In In the Matter Cha Jung Hee, Deann Borshay Liem raises an honest question about how and why a humanitarian effort became an industry worth millions of dollars. However, it is a fact that year 2009 statistics from the Korean government show that approximately 10,000 children became homeless that year. Out of those, approximately 1,300 were adopted domestically within Korea, and approximately 1,100 were subject to intercountry adoptions. That leaves 7,600 children who are either in foster care or in institutions. Even with all the efforts to reunite biological families and promote domestic adoption in Korea, only 13 percent of homeless children have found homes domestically. Although the adoption industry started as a humanitarian effort, saying that it has become an industry seems to suggest that the focus of the adoption business is more on profit than on finding homes for children. Although I am not affiliated with any adoption agencies, I am keenly familiar with all the agencies and their work in Korea and in the United States, and I truly believe that even today the agencies are driven more by the humanitarian need to find homes for children than by a business motive. It doesn't matter whether a child is a war orphan or the child of an unwed mother in modern times -- that child still needs a home.

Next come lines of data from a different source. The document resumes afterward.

(** A label is read back from its text: the number and the unit rendered
    are determined by the string. *)
Lemma render_injective l1 l2 : render l1 = render l2 -> l1 = l2.
Proof.
  destruct l1 as [n1 u1], l2 as [n2 u2]. unfold render. simpl fst. simpl snd.
  intros H. apply (f_equal (@rev _)) in H. rewrite !rev_app_distr in H.
  destruct u1, u2; simpl in H; injection H as H; try discriminate;
    apply (f_equal (@rev _)) in H; rewrite !rev_involutive in H;
    apply Number_toString_injective in H; subst; reflexivity.
Qed.

Lemma spec_relative_monotone e1 e2 :
  e1 <= e2 -> label_le (spec_relative e1) (spec_relative e2).
Proof.
  intros He. rewrite !spec_relative_int. cbv zeta. unfold label_le.
  set (q1 := (e1 + 30000) / 60000). set (q2 := (e2 + 30000) / 60000).
  assert (q1 <= q2) as Hq by (apply Z.div_le_mono; lia).
  set (m1 := Z.max 1 q1). set (m2 := Z.max 1 q2).
  assert (m1 <= m2) as Hm by lia.
  set (h1 := (m1 + 30) / 60). set (h2 := (m2 + 30) / 60).
  assert (h1 <= h2) as Hh by (apply Z.div_le_mono; lia).
  assert ((h1 + 12) / 24 <= (h2 + 12) / 24) as HD
      by (apply Z.div_le_mono; lia).
  destruct (Z.ltb_spec m1 60), (Z.ltb_spec m2 60);
    destruct (Z.ltb_spec h1 24), (Z.ltb_spec h2 24); simpl;
    try lia;
    try (right; split; [reflexivity | lia]);
    left; lia.
Qed.

(** X6: of two sightings the older one never gets the fresher label.  The
    texts of [prettyTime] for two timestamps are the renderings of two
    labels, the only ones that render to them, and the label of the later
    timestamp comes first in the order of labels (minutes before hours
    before days, then by number). *)
Theorem prettyTime_monotone now older newer :
  older <= newer ->
  exists l_old l_new,
    prettyTime now older = render l_old
    /\ prettyTime now newer = render l_new
    /\ (forall l, render l = prettyTime now older -> l = l_old)
    /\ (forall l, render l = prettyTime now newer -> l = l_new)
    /\ label_le l_new l_old.
Proof.
  intros H.
  exists (spec_relative (now - older)), (spec_relative (now - newer)).
  split; [apply prettyTime_refines|]. split; [apply prettyTime_refines|].
  split; [|split].
  - intros l E. apply render_injective. rewrite E. apply prettyTime_refines.
  - intros l E. apply render_injective. rewrite E. apply prettyTime_refines.
  - apply spec_relative_monotone. lia.
Qed.

Lemma prettyTime_monotone_witness :
  exists l_old l_new,
    prettyTime 1700000000000 1699990000000 = render l_old
    /\ prettyTime 1700000000000 1699999000000 = render l_new
    /\ (forall l, render l = prettyTime 1700000000000 1699990000000 ->
                  l = l_old)
    /\ (forall l, render l = prettyTime 1700000000000 1699999000000 ->
                  l = l_new)
    /\ label_le l_new l_old.
Proof.
  apply (prettyTime_monotone 1700000000000 1699990000000 1699999000000). lia.
Defined.

End PrettyTimeMore.

(** ** More on [distribution] and [topCount] *)

Section DistributionMore.

Variable localeCompare : jsstring -> jsstring -> Z.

I believe domestic adoption should be promoted more, and when domestic adoption improves, the need for intercountry adoption will decrease. In the meantime, improvements should be made to the adoption process in order to prevent the irregularities that are portrayed in In The Matter of Cha Jung Hee from being repeated in the future.

Steve Morrison

Stephen C. Morrison, a senior project engineer at The Aerospace Corporation, is involved with the design and development of the GPS III satellite system. Morrison was orphaned at age 6 and lived in an orphanage for eight years before being adopted by the Morrison family at age 14. He founded the Mission to Promote Adoption in Korea (MPAK) in 1999 to bring about positive changes in the adoption culture in Korea by promoting domestic adoption as well as adoption by Korean-Americans. Morrison received the 2007 National Civilian Medal of Honor from the Korean government for his efforts to promote adoption in Korea and has spoken at many churches and organizations advocating the cause of homeless children. He and his wife adopted a child from Korea in 2000 and are in the process of adopting another child from Korea.